Liver ischemia-reperfusion (I/R) injury is a common clinical pathological phenomenon, which is accompanied by the occurrence in liver transplantation. However, the underlying mechanism is not yet fully understood. MicroRNAs (miRNAs) play an important role in liver I/R injury. Therefore, the study of miRNAs function will contribute a new biological marker diagnosis of liver I/R injury. This study aims to evaluate effects of miR-497-5p in liver I/R injury in mice. The related regulatory factors of miR-497-5p in liver I/R injury were predicted by bioinformatics analysis.
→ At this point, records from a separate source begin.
Lemma plan_subscribers_spec m req index subs adds dels adds' dels' drops :
  (index + length subs <= 16)%nat -> Forall2 aligned adds dels ->
  (forall j s, subs !! j = Some (Some s) -> sub_ok m s) ->
  plan_subscribers m req index subs adds dels = Some (adds', dels', drops) ->
  slots_planned m req index subs adds dels adds' dels' drops.
Proof.
  revert index adds dels adds' dels' drops.
  induction subs as [|o subs IH]; intros index adds dels adds' dels' drops Hlen Hal Hok Hp;
    cbn [plan_subscribers] in Hp.
  { simplify_eq. constructor; auto using narrowed_refls, narrowed_sel_refls;
      intros j *; rewrite lookup_nil; (done || set_solver). }
  cbn [length] in Hlen.
  (* one slot: what it withdraws and drops, then the later slots *)
  assert (Hstep : forall adds1 dels1 dropped adds' dels' rest,
    plan_subscribers m req (S index) subs adds1 dels1 = Some (adds', dels', rest) ->
    Forall2 (narrowed index) adds adds1 -> Forall2 narrowed_sel dels dels1 ->
    Forall2 aligned adds1 dels1 ->
    (forall s, o = Some s -> chosen index adds1 = []
       \/ slot_fits m s dropped (len (chosen index adds1)) (entries_bytes (chosen index adds1))) ->
    (forall k, k ∈ dropped -> req = false /\ from_option required false (get k m) = false) ->
    (req = true -> adds1 = adds /\ dels1 = dels) ->
    slots_planned m req index (o :: subs) adds dels adds' dels' (dropped :: rest)).
  { intros adds1 dels1 dropped adds2 dels2 rest Hr Ha1 Hd1 Hal1 Hfit Hopt Hreq.
    assert (Hlt : (S index + length subs <= 16)%nat) by lia.
    destruct (IH _ _ _ _ _ _ Hlt Hal1 (fun j => Hok (S j)) Hr) as [P1 P2 P3 P4 P5 P6 P7].
    constructor; try done.
    - cbn. by rewrite P1.
    - eapply (narrowed_transs index (S index)); [lia|done..].
    - by eapply narrowed_sel_trans.
    - intros [|j] s Hs; cbn in *.
      + injection Hs as ->. rewrite Nat.add_0_r.
        destruct (chosen_ext (S index) index adds1 adds2 ltac:(lia) ltac:(lia) P2) as [El Eb].
        rewrite El, Eb. destruct (Hfit s eq_refl) as [Hc|]; [left|by right].
        rewrite Hc in El. apply len_0. done.
      + replace (index + S j)%nat with (S index + j)%nat by lia. by apply P5.
    - intros [|j] k; cbn; [apply Hopt|apply P6].
    - intros Ht. destruct (P7 Ht) as [-> ->]. by apply Hreq. }
  destruct o as [s|].
  2:{ apply bind_Some in Hp as ([[a d] rest] & Hr & Hp). simplify_eq.
      eapply Hstep; try done; auto using narrowed_refls, narrowed_sel_refls. }
  cbv zeta in Hp. fold (chosen index adds) in Hp. fold (entries_bytes (chosen index adds)) in Hp.
  destruct (Z.eqb_spec (len (chosen index adds)) 0) as [Hz|Hz].
  { apply bind_Some in Hp as ([[a d] rest] & Hr & Hp). simplify_eq.
    eapply Hstep; try done; auto using narrowed_refls, narrowed_sel_refls.
    intros s' [= <-]. left. by apply len_0. }
  destruct (if _ && _ then _ else _) as [acc dropped] eqn:Hq in Hp. destruct acc.
  - apply bind_Some in Hp as ([[a d] rest] & Hr & Hp). simplify_eq.
    destruct (_ && _) eqn:Hlim in Hq; [|done]. bool_hyps.
    eapply Hstep; try done; [apply narrowed_refls|apply narrowed_sel_refls| |].
    + intros s' [= <-]. right. eapply plan_queue_fits; try done. by apply (Hok 0%nat).
    + apply plan_queue_spec in Hq as (q1 & q2 & _ & -> & _ & Hr1 & HF).
      intros k Hk. rewrite union_empty_l_L, elem_of_list_to_set in Hk.
      apply list_elem_of_In, in_map_iff in Hk as (x & <- & Hx%list_elem_of_In).
      rewrite Forall_forall in HF. split; [|by apply HF].
      destruct Hr1 as [->|]; [set_solver|done].
  - destruct req; [done|]. apply bind_Some in Hp as ([[a d] rest] & Hr & Hp). simplify_eq.
    destruct (unselect_aligned index adds dels ltac:(lia) Hal) as [Hal1 Hsel].
    eapply Hstep; try done; [apply drop_claim_narrowed; lia|].
    intros s' [= <-]. left. apply drop_claim_chosen. lia.
Qed.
Vascular occlusion was performed to establish the liver I/R injury animal models. Hypoxia/reoxygenation (H/R) was performed to establish the in vitro models. Hematoxylin-eosin (HE) staining was conducted to assess liver injury. The inflammatory factors were evaluated by enzyme-linked immunosorbent assay (ELISA). Flow cytometry was adopted to assess the cell apoptosis. The expression of miR-497b-5p was increased in liver I/R injury. Knockdown of miR-497b-5p inhibited the production of inflammatory factors and cell apoptosis. Overexpression of mediator complex subunit 1 (MED1) and tissue inhibitor of metalloproteinase 2 (TIMP2) inhibited cell apoptosis to alleviate liver I/R injury. miR-497b-5p could activate the nuclear factor kappa-B (NF-κB) pathway by inhibiting the MED1/TIMP-2 axis to promote liver I/R injury. This study may provide a new strategy for the treatment of liver I/R injury.